Advocate Christ Medical Center


Myocardial bridging (MB) is a congenital coronary artery anomaly involving an overlying myocardium's partial or complete encasement of a coronary artery segment. The obstruction can lead to significant cardiac symptoms, resulting in myocardial ischemia, arrhythmia, and sudden cardiac death. Several approaches, including invasive and non-invasive methods, have been proposed to diagnose and manage MB. Invasive modalities, such as intravascular ultrasound (IVUS) and coronary angiography, offer high specificity and sensitivity.
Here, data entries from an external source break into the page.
(* ===== verification/MpmcQueue.v ===== *)
(** [MpmcQueue<T>] of [executor/mpmc_queue.hpp]: Vyukov's bounded multi-producer
    multi-consumer ring.

    Each call of [try_push] or [try_pop] is a small-step machine, [op_next], with one
    step per access to shared memory, and any number of calls interleave.  Positions
    are unbounded natural numbers: they agree with the [size_t] counters, and the
    signed differences with the [intptr_t] ones, for the first 2^63 operations. *)

From Stdlib Require Import ZArith Lia.
From stdpp Require Import base gmap relations numbers list.
From S2P Require Import Prelude.

(** * The ring *)

Record Cell (A : Type) := mkCell { sequence : nat; cvalue : option A }.
Arguments mkCell {A}. Arguments sequence {A}. Arguments cvalue {A}.

Record MpmcQueue (A : Type) := mkQueue {
  qcapacity : nat;
  cells : list (Cell A);
  enqueue_pos : nat;
  dequeue_pos : nat
}.
Arguments mkQueue {A}. Arguments qcapacity {A}. Arguments cells {A}.
Arguments enqueue_pos {A}. Arguments dequeue_pos {A}.

(** [std::bit_ceil] of the capacity, at least 2. *)
Definition bit_ceil (n : nat) : nat := 2 ^ Nat.log2_up n.
Definition ring_capacity (n : nat) : nat := bit_ceil (if decide (n < 2) then 2 else n).

(** A call in progress, by the next access it makes. *)
Inductive op (A : Type) :=
  | PushLoad (v : A)                     (** [enqueue_pos_.load()] *)
  | PushSeq (v : A) (pos : nat)          (** [cell->sequence.load()] *)
  | PushCas (v : A) (pos : nat)          (** [enqueue_pos_.compare_exchange_weak] *)
  | PushWrite (v : A) (pos : nat)        (** [cell->value = value] *)
  | PushPublish (v : A) (pos : nat)      (** [cell->sequence.store(pos + 1)] *)
  | PushRet (ok : bool)
  | PopLoad
  | PopSeq (pos : nat)
  | PopCas (pos : nat)
  | PopTake (pos : nat)                  (** [out = cell->value] *)
  | PopRelease (pos : nat) (out : option A)  (** [cell->sequence.store(pos + capacity_)] *)
  | PopRet (result : option (option A)).  (** [None] is [false]; [Some out] is [true] *)
Arguments PushLoad {A}. Arguments PushSeq {A}. Arguments PushCas {A}. Arguments PushWrite {A}.
Arguments PushPublish {A}. Arguments PushRet {A}. Arguments PopLoad {A}. Arguments PopSeq {A}.
Arguments PopCas {A}. Arguments PopTake {A}. Arguments PopRelease {A}. Arguments PopRet {A}.

Section ring.
Context {A : Type}.
Implicit Types (q : MpmcQueue A) (o : op A).

Definition new_queue (capacity : nat) : MpmcQueue A :=
  let c := ring_capacity capacity in
  mkQueue c (map (fun i => mkCell i None) (seq 0 c)) 0 0.

(** [pos & mask_]. *)
Definition slot q (pos : nat) : nat := Nat.land pos (qcapacity q - 1).

Definition set_enq q (p : nat) : MpmcQueue A := mkQueue (qcapacity q) (cells q) p (dequeue_pos q).
Definition set_deq q (p : nat) : MpmcQueue A := mkQueue (qcapacity q) (cells q) (enqueue_pos q) p.
Definition set_cell q (i : nat) (c : Cell A) : MpmcQueue A :=
  mkQueue (qcapacity q) (<[i := c]> (cells q)) (enqueue_pos q) (dequeue_pos q).

Definition size_approx q : nat :=
  if decide (dequeue_pos q <= enqueue_pos q) then enqueue_pos q - dequeue_pos q else 0.

(** One access of [try_push]; [spurious] lets the weak exchange fail for no reason. *)
Definition push_next (spurious : bool) q o : option (MpmcQueue A * op A) :=
  match o with
  | PushLoad v => Some (q, PushSeq v (enqueue_pos q))
  | PushSeq v pos =>
      c ← cells q !! slot q pos;
      let diff := (Z.of_nat (sequence c) - Z.of_nat pos)%Z in
      if decide (diff = 0)%Z then Some (q, PushCas v pos)
      else if decide (diff < 0)%Z then Some (q, PushRet false)
      else Some (q, PushLoad v)
  | PushCas v pos =>
      if decide (enqueue_pos q = pos /\ spurious = false)
      then Some (set_enq q (pos + 1), PushWrite v pos)
      else Some (q, PushSeq v (enqueue_pos q))
  | PushWrite v pos =>
      c ← cells q !! slot q pos;
      Some (set_cell q (slot q pos) (mkCell (sequence c) (Some v)), PushPublish v pos)
  | PushPublish v pos =>
      c ← cells q !! slot q pos;
      Some (set_cell q (slot q pos) (mkCell (pos + 1) (cvalue c)), PushRet true)
  | _ => None
  end.

(** One access of [try_pop].  The moved-from value left in the cell is never read again,
    so the cell keeps what it had. *)
Definition pop_next (spurious : bool) q o : option (MpmcQueue A * op A) :=
  match o with
  | PopLoad => Some (q, PopSeq (dequeue_pos q))
  | PopSeq pos =>
      c ← cells q !! slot q pos;
      let diff := (Z.of_nat (sequence c) - Z.of_nat (pos + 1))%Z in
      if decide (diff = 0)%Z then Some (q, PopCas pos)
      else if decide (diff < 0)%Z then Some (q, PopRet None)
      else Some (q, PopLoad)
  | PopCas pos =>
      if decide (dequeue_pos q = pos /\ spurious = false)
      then Some (set_deq q (pos + 1), PopTake pos)
      else Some (q, PopSeq (dequeue_pos q))
  | PopTake pos =>
      c ← cells q !! slot q pos;
      Some (q, PopRelease pos (cvalue c))
  | PopRelease pos out =>
      c ← cells q !! slot q pos;
      Some (set_cell q (slot q pos) (mkCell (pos + qcapacity q) (cvalue c)), PopRet (Some out))
  | _ => None
  end.

Definition op_next (spurious : bool) q o : option (MpmcQueue A * op A) :=
  match push_next spurious q o with
  | Some r => Some r
  | None => pop_next spurious q o
  end.

(** Running one call alone, [fuel] accesses at most. *)
Fixpoint run_op (fuel : nat) q o : MpmcQueue A * op A :=
  match fuel with
  | O => (q, o)
  | S fuel' => match op_next false q o with
               | Some (q', o') => run_op fuel' q' o'
               | None => (q, o)
               end
  end.

(** Without contention neither call repeats its loop: five accesses are enough. *)
Definition try_push q (v : A) : MpmcQueue A * op A := run_op 6 q (PushLoad v).
Definition try_pop q : MpmcQueue A * op A := run_op 6 q PopLoad.

(** * Concurrent runs *)

(** The ring, the calls in progress, and the values in the order their positions were
    claimed (a ghost, nothing reads it). *)
Record system := mkSys { queue : MpmcQueue A; ops : gmap nat (op A); log : list A }.

Definition is_call o : Prop :=
  match o with PushLoad _ | PopLoad => True | _ => False end.
Definition is_ret o : Prop :=
  match o with PushRet _ | PopRet _ => True | _ => False end.

(** The value a successful enqueue exchange appends to the log. *)
Definition logged o o' : list A :=
  match o, o' with PushCas v _, PushWrite _ _ => [v] | _, _ => [] end.

Inductive sys_step : system -> system -> Prop :=
  | ss_call s i o :
      ops s !! i = None -> is_call o ->
      sys_step s (mkSys (queue s) (<[i := o]> (ops s)) (log s))
  | ss_op s i o spurious q' o' :
      ops s !! i = Some o -> op_next spurious (queue s) o = Some (q', o') ->
      sys_step s (mkSys q' (<[i := o']> (ops s)) (log s ++ logged o o'))
  | ss_ret s i o :
      ops s !! i = Some o -> is_ret o ->
      sys_step s (mkSys (queue s) (delete i (ops s)) (log s)).

Definition sys_init (capacity : nat) : system := mkSys (new_queue capacity) ∅ [].

(** The values claimed by producers and not yet claimed by a consumer, oldest first. *)
Definition contents (s : system) : list A := drop (dequeue_pos (queue s)) (log s).
End ring.
Arguments system : clear implicits.
(* ===== verification/ThreadPoolTheorems.v ===== *)
(** What the thread pool of [ThreadPool.v] guarantees, and where its wake-up protocol
    breaks. *)

From Stdlib Require Import ZArith Lia.
From stdpp Require Import base gmap relations numbers list.
From S2P Require Import Prelude MpmcQueue MpmcInv MpmcTheorems ThreadPool ThreadPoolInv.

(** * Threads that cannot move *)

Section stuck.
Context {A : Type} (C N : nat) (HC : 2 <= C) (Hpow : exists k, C = 2 ^ k).
Implicit Types (s : pool_state A) (p : proc A) (o : op A).

(** A call inside the ring can always make its next access. *)
Lemma op_next_progress (y : system A) i o :
  ring_inv C y -> ops y !! i = Some o -> ~ is_ret o -> is_Some (op_next false (queue y) o).
Proof.
  intros Hi Ho Hr. unfold op_next.
  assert (Hcell : forall x, exists c, cells (queue y) !! slot (queue y) x = Some c).
  { intros x. rewrite (slot_residue C Hpow y x Hi). by apply cell_exists. }
  destruct o; try (exfalso; by apply Hr); cbn; try (destruct (Hcell pos) as [c ->]; cbn);
    repeat case_decide; eauto.
Qed.

(** The only threads that cannot move: finished ones, sleepers, and a blocked join. *)
Definition at_rest s p : Prop :=
  match p with
  | EnqueueDone | Exited | Joined => True
  | Acquire => tasks_available s = 0
  | Joining => ~ Forall (fun w => is_worker w = true -> has_exited w) (procs s)
  | _ => False
  end.

Lemma stuck_at_rest s : pool_inv C N s -> stuck s -> Forall (at_rest s) (procs s).
Proof.
  intros Hi Hs. apply Forall_lookup. intros i p Hp. specialize (Hs i false). unfold proc_next in Hs.
  rewrite Hp in Hs. cbn in Hs. pose proof (pi_procs _ _ _ Hi) as Hk. rewrite Forall_lookup in Hk.
  specialize (Hk _ _ Hp).
  assert (Hop : forall o, op_of p = Some o -> ~ is_ret o -> is_Some (op_next false (task_queue s) o)).
  { intros o Ho. apply (op_next_progress (ring_of s) i); [apply Hi|]. cbn. by rewrite lookup_ring_ops, Hp. }
  assert (Hret : forall o, op_of p = Some o -> op_ok C (ring_of s) o).
  { intros o Ho. apply (inv_ops _ _ (pi_ring _ _ _ Hi) i). cbn. by rewrite lookup_ring_ops, Hp. }
  destruct p as [task o| | | |o|task| | | | | |]; cbn in Hs |- *; try done.
  - specialize (Hop o eq_refl). unfold ring_next in Hs.
    destruct o as [| | | | |[]| | | | | |]; try done; destruct (Hop ltac:(tauto)) as [[q' o'] E]; by rewrite E in Hs.
  - by destruct (tasks_available s).
  - specialize (Hop o eq_refl). specialize (Hret o eq_refl). unfold ring_next in Hs.
    destruct o as [| | | | |[]| | | | | |[[]|]]; try done; try (by destruct Hret);
      destruct (Hop ltac:(tauto)) as [[q' o'] E]; by rewrite E in Hs.
  - by destruct (stop_requested s).
  - case_decide; done.
Qed.

End stuck.

Lemma at_rest_sums {A} (s : pool_state A) l : Forall (at_rest s) l ->
  sum_list_with released l = sum_list_with destructor l /\
  mjoin (inflight (claimed s) <$> l) = [] /\
  sum_list_with weight l <= sum_list_with worker l /\
  (tasks_available s <> 0 -> sum_list_with weight l = sum_list_with worker l) /\
  (Forall (fun p => ~ after_stop p) l -> sum_list_with weight l = 0) /\
  (sum_list_with weight l = sum_list_with worker l -> Forall (fun w => is_worker w = true -> has_exited w) l).
Proof.
  induction 1 as [|p l Hp _ IH]; [by repeat split|].
  destruct IH as (I1 & I2 & I3 & I4 & I5 & I6). destruct p; try done; cbn in Hp |- *.
  all: split_and!; try lia; try done.
  all: try (intros H; apply Forall_cons in H as [Hna H]; specialize (I5 H); cbn in Hna; lia || tauto).
  all: intros H; constructor; cbn; try done; apply I6; lia.
Qed.

(** Without a wasted permit, a pool at rest that was not stopped has run everything. *)
Lemma stuck_drained {A} cap n hw (s : pool_state A) :
  pool_inv (ring_capacity cap) (num_workers n hw) s -> stuck s -> wasted s = 0 -> stop_requested s = false ->
  tasks_available s = 0 /\ drop (dequeue_pos (task_queue s)) (claimed s) = [] /\ executed s ≡ₚ claimed s.
Proof.
  intros Hi Hs Hw Hst.
  pose proof (stuck_at_rest _ _ (ring_ge_2 cap) (ring_pow2 cap) s Hi Hs) as Hrest.
  destruct (at_rest_sums s _ Hrest) as (S1 & S2 & S3 & S4 & S5 & S6).
  pose proof (pi_permits _ _ _ Hi) as Hp. pose proof (pi_workers _ _ _ Hi) as HN.
  pose proof (inv_le _ _ (pi_ring _ _ _ Hi)) as Hle. pose proof (inv_log _ _ (pi_ring _ _ _ Hi)) as Hlog.
  assert (Hpos : 1 <= num_workers n hw) by (unfold num_workers; repeat case_decide; lia).
  cbn in Hle, Hlog.
  assert (Hna : Forall (fun p => ~ after_stop p) (procs s)).
  { eapply Forall_impl; [apply (pi_stop _ _ _ Hi)|]. cbn. rewrite Hst. naive_solver. }
  specialize (S5 Hna). assert (Hr0 : sum_list_with released (procs s) = 0).
  { clear -Hna. induction Hna as [|p l Hp _ IH]; [done|]. destruct p; cbn in *; tauto || lia. }
  assert (tasks_available s = 0) by (destruct (decide (tasks_available s = 0)); [done|]; lia).
  assert (Hd : drop (dequeue_pos (task_queue s)) (claimed s) = []) by (apply drop_ge; lia).
  split_and!; [done..|]. pose proof (pi_tasks _ _ _ Hi) as Ht. rewrite S2, app_nil_r in Ht.
  rewrite <- Ht. rewrite take_ge; [done|lia].
Qed.

(** * Properties *)

(** Every task a caller gets into the ring is, at any moment of any interleaving, in
    exactly one place: executed, in the hands of one worker, or still waiting in the ring.
    No task is run twice, dropped or made up. *)
Theorem tasks_accounted_for {A} cap n hw (s : pool_state A) :
  rtc pool_step (new_pool cap n hw) s ->
  claimed s ≡ₚ executed s ++ mjoin (inflight (claimed s) <$> procs s)
                 ++ drop (dequeue_pos (task_queue s)) (claimed s).
Proof.
  intros Hr. pose proof (pool_reachable_inv _ _ _ _ Hr) as Hi.
  rewrite <- (take_drop (dequeue_pos (task_queue s)) (claimed s)) at 1.
  by rewrite (pi_tasks _ _ _ Hi), <- app_assoc.
Qed.

(** A run of the pool, thread by thread. *)
Inductive pool_event (A : Type) := Move (i : nat) | Submit (task : A) | Destroy.
Arguments Move {A}. Arguments Submit {A}. Arguments Destroy {A}.

Definition no_destructor {A} (p : proc A) : bool :=
  match p with RequestStop | ReleaseAll | Joining | Joined => false | _ => true end.

Definition pool_next {A} (s : pool_state A) (e : pool_event A) : option (pool_state A) :=
  match e with
  | Move i => proc_next s i false
  | Submit task => if stop_requested s then None else Some (spawn s (Enqueue task (PushLoad task)))
  | Destroy => if forallb no_destructor (procs s) then Some (spawn s RequestStop) else None
  end.

Fixpoint pool_run {A} (es : list (pool_event A)) (s : pool_state A) : option (pool_state A) :=
  match es with
  | [] => Some s
  | e :: es' => s' ← pool_next s e; pool_run es' s'
  end.

Lemma pool_next_sound {A} (s s' : pool_state A) e : pool_next s e = Some s' -> pool_step s s'.
Proof.
  destruct e as [i|task|]; cbn.
  - intros H. by eapply ps_move.
  - destruct (stop_requested s) eqn:E; [done|]. intros [= <-]. by apply ps_submit.
  - destruct (forallb _ _) eqn:E; [|done]. intros [= <-]. apply ps_destroy.
    apply Forall_forall. intros p Hp.
    rewrite List.forallb_forall in E. apply list_elem_of_In in Hp. specialize (E _ Hp). by destruct p.
Qed.

Lemma pool_run_sound {A} (es : list (pool_event A)) s s' : pool_run es s = Some s' -> rtc pool_step s s'.
Proof.
  revert s. induction es as [|e es IH]; intros s; cbn; [by intros [= ->]|].
  destruct (pool_next s e) as [s1|] eqn:E; [|done]. cbn. intros H.
  eapply rtc_l; [by eapply pool_next_sound|by apply IH].
Qed.

Definition moves {A} (i k : nat) : list (pool_event A) := replicate k (Move i).

(** One worker (thread 0); a caller (thread 1) submits task 7; the worker takes and runs it. *)
Definition one_task : list (pool_event nat) :=
  Submit 7 :: moves 1 7 ++ moves 0 7 ++ moves 0 1.

Lemma tasks_accounted_for_witness :
  exists s, pool_run one_task (new_pool 2 1 0) = Some s /\ executed s = [7] /\
    claimed s ≡ₚ executed s ++ mjoin (inflight (claimed s) <$> procs s)
                 ++ drop (dequeue_pos (task_queue s)) (claimed s).
Proof.
  destruct (pool_run one_task (new_pool 2 1 0)) as [s|] eqn:E; [|vm_compute in E; discriminate].
  exists s. split; [reflexivity|].
  pose proof (tasks_accounted_for 2 1 0 s (pool_run_sound _ _ _ E)) as H.
  vm_compute in E. injection E as <-. split; [reflexivity|]. exact H.
Defined.

(** C19: If no permit was ever wasted, the pool cannot get stuck with work left.  When no
    thread can move and no stop was requested, every accepted task has been run, the ring
    is empty and the semaphore is at zero; when the destructor has started, all workers
    have exited and the join has returned. *)
Theorem no_waste_no_stall {A} cap n hw (s : pool_state A) :
  rtc pool_step (new_pool cap n hw) s -> stuck s -> wasted s = 0 ->
  (stop_requested s = false ->
     tasks_available s = 0 /\ drop (dequeue_pos (task_queue s)) (claimed s) = [] /\
     executed s ≡ₚ claimed s) /\
  (stop_requested s = true ->
     Forall (fun w => is_worker w = true -> has_exited w) (procs s) /\ Joined ∈ procs s).
Proof.
  intros Hr Hs Hw. pose proof (pool_reachable_inv _ _ _ _ Hr) as Hi. split; intros Hst.
  - by eapply stuck_drained.
  - pose proof (stuck_at_rest _ _ (ring_ge_2 cap) (ring_pow2 cap) s Hi Hs) as Hrest.
    destruct (at_rest_sums s _ Hrest) as (S1 & S2 & S3 & S4 & S5 & S6).
    pose proof (pi_permits _ _ _ Hi) as Hp. pose proof (pi_workers _ _ _ Hi) as HN.
    pose proof (inv_le _ _ (pi_ring _ _ _ Hi)) as Hle. cbn in Hle.
    assert (Hpos : 1 <= num_workers n hw) by (unfold num_workers; repeat case_decide; lia).
    pose proof (pi_stopped _ _ _ Hi Hst) as Hd1. pose proof (pi_destructor _ _ _ Hi) as Hd2.
    assert (Hr1 : sum_list_with released (procs s) = 1) by lia. rewrite Hr1 in Hp.
    assert (Hall : Forall (fun w => is_worker w = true -> has_exited w) (procs s)).
    { apply S6. destruct (decide (tasks_available s = 0)); [lia|]. by apply S4. }
    split; [exact Hall|]. clear -Hr1 Hrest Hall.
    assert (exists p, p ∈ procs s /\ 1 <= released p) as (p & Hin & Hp1).
    { revert Hr1. generalize (procs s). induction l as [|p l IH]; cbn; [lia|]. intros E.
      destruct (decide (1 <= released p)); [exists p; split; [left|done]|].
      destruct IH as (x & ? & ?); [lia|]. exists x. split; [by right|done]. }
    rewrite Forall_forall in Hrest. specialize (Hrest _ Hin). destruct p; cbn in *; try lia; done.
Qed.

Definition stuck_dec {A} (s : pool_state A) : bool :=
  forallb (fun i => match proc_next s i false, proc_next s i true with None, None => true | _, _ => false end)
          (seq 0 (length (procs s))).

Lemma stuck_dec_sound {A} (s : pool_state A) : stuck_dec s = true -> stuck s.
Proof.
  unfold stuck_dec. rewrite List.forallb_forall. intros H i sp.
  destruct (decide (i < length (procs s))) as [Hlt|Hge].
  - specialize (H i). rewrite in_seq in H. specialize (H ltac:(lia)).
    destruct sp; destruct (proc_next s i false), (proc_next s i true); done.
  - unfold proc_next. by rewrite lookup_ge_None_2 by lia.
Qed.

Lemma no_waste_no_stall_witness :
  exists s, pool_run one_task (new_pool 2 1 0) = Some s /\ tasks_available s = 0 /\ executed s ≡ₚ claimed s.
Proof.
  destruct (pool_run one_task (new_pool 2 1 0)) as [s|] eqn:E; [|vm_compute in E; discriminate].
  exists s. split; [reflexivity|].
  pose proof (no_waste_no_stall 2 1 0 s (pool_run_sound _ _ _ E)) as H.
  vm_compute in E. injection E as <-.
  destruct H as [H _]; [apply stuck_dec_sound; reflexivity|reflexivity|].
  destruct (H eq_refl) as (H1 & _ & H3). split; [exact H1|exact H3].
Defined.

(** One worker (thread 0) and two callers.  Caller 1 claims the first position and is
    preempted; caller 2 publishes its task and releases its permit; the worker spends that
    permit on the unpublished position; caller 1 finishes; the worker runs its task. *)
Definition lost_wakeup : list (pool_event nat) :=
  Submit 7 :: moves 1 3 ++ Submit 8 :: moves 2 7 ++ moves 0 5 ++ moves 1 4 ++ moves 0 8.

(** The owner then destroys the pool; the worker spends the shutdown permit on the task
    left behind and goes back to sleep. *)
Definition then_destroy : list (pool_event nat) := Destroy :: moves 3 2 ++ moves 0 8.

(** A wake-up can be lost.  With the pool's own queue capacity there is a run after
    which no thread can move although an accepted task waits in the ring, all callers have
    returned and the worker sleeps; and if the pool is then destroyed, the destructor blocks
    in [join] for ever, because the worker used the shutdown permit for that task. *)
Theorem wakeup_lost_and_join_hangs :
  exists s s' : pool_state nat,
    rtc pool_step (new_pool QUEUE_CAPACITY 1 0) s /\ stuck s /\
    procs s = [Acquire; EnqueueDone; EnqueueDone] /\
    executed s = [7] /\ drop (dequeue_pos (task_queue s)) (claimed s) = [8] /\
    rtc pool_step s s' /\ stuck s' /\ procs s' = [Acquire; EnqueueDone; EnqueueDone; Joining].
Proof.
  assert (H : match pool_run lost_wakeup (new_pool QUEUE_CAPACITY 1 0) with
    | Some s => (stuck_dec s, procs s, executed s, drop (dequeue_pos (task_queue s)) (claimed s))
                  = (true, [Acquire; EnqueueDone; EnqueueDone], [7], [8]) /\
        match pool_run then_destroy s with
        | Some s' => (stuck_dec s', procs s') = (true, [Acquire; EnqueueDone; EnqueueDone; Joining])
        | None => False
        end
    | None => False
    end) by (vm_compute; auto).
  revert H. generalize (new_pool (A := nat) QUEUE_CAPACITY 1 0). intros s0 H.
  destruct (pool_run lost_wakeup s0) as [s|] eqn:E; [|done]. destruct H as [Hs H].
  destruct (pool_run then_destroy s) as [s'|] eqn:E'; [|done].
  injection Hs as H1 H2 H3 H4. injection H as H5 H6. exists s, s'.
  apply pool_run_sound in E, E'. apply stuck_dec_sound in H1, H5. by split_and!.
Qed.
In contrast, non-invasive methods like Doppler ultrasound, multislice computed tomography (MSCT), and magnetic resonance imaging (MRI) are advantageous due to their non-invasive nature, high sensitivity and specificity, and cost-effectiveness. Treatment options for MB mainly focus on relieving symptoms and preventing adverse outcomes. The use of pharmacological agents and surgical and percutaneous interventions has been documented in numerous studies. Studies conclude that MB is a treatable cardiac anomaly, and a combined approach of diagnosis, treatment, and follow-up is necessary to reduce the morbidity and mortality associated with this condition.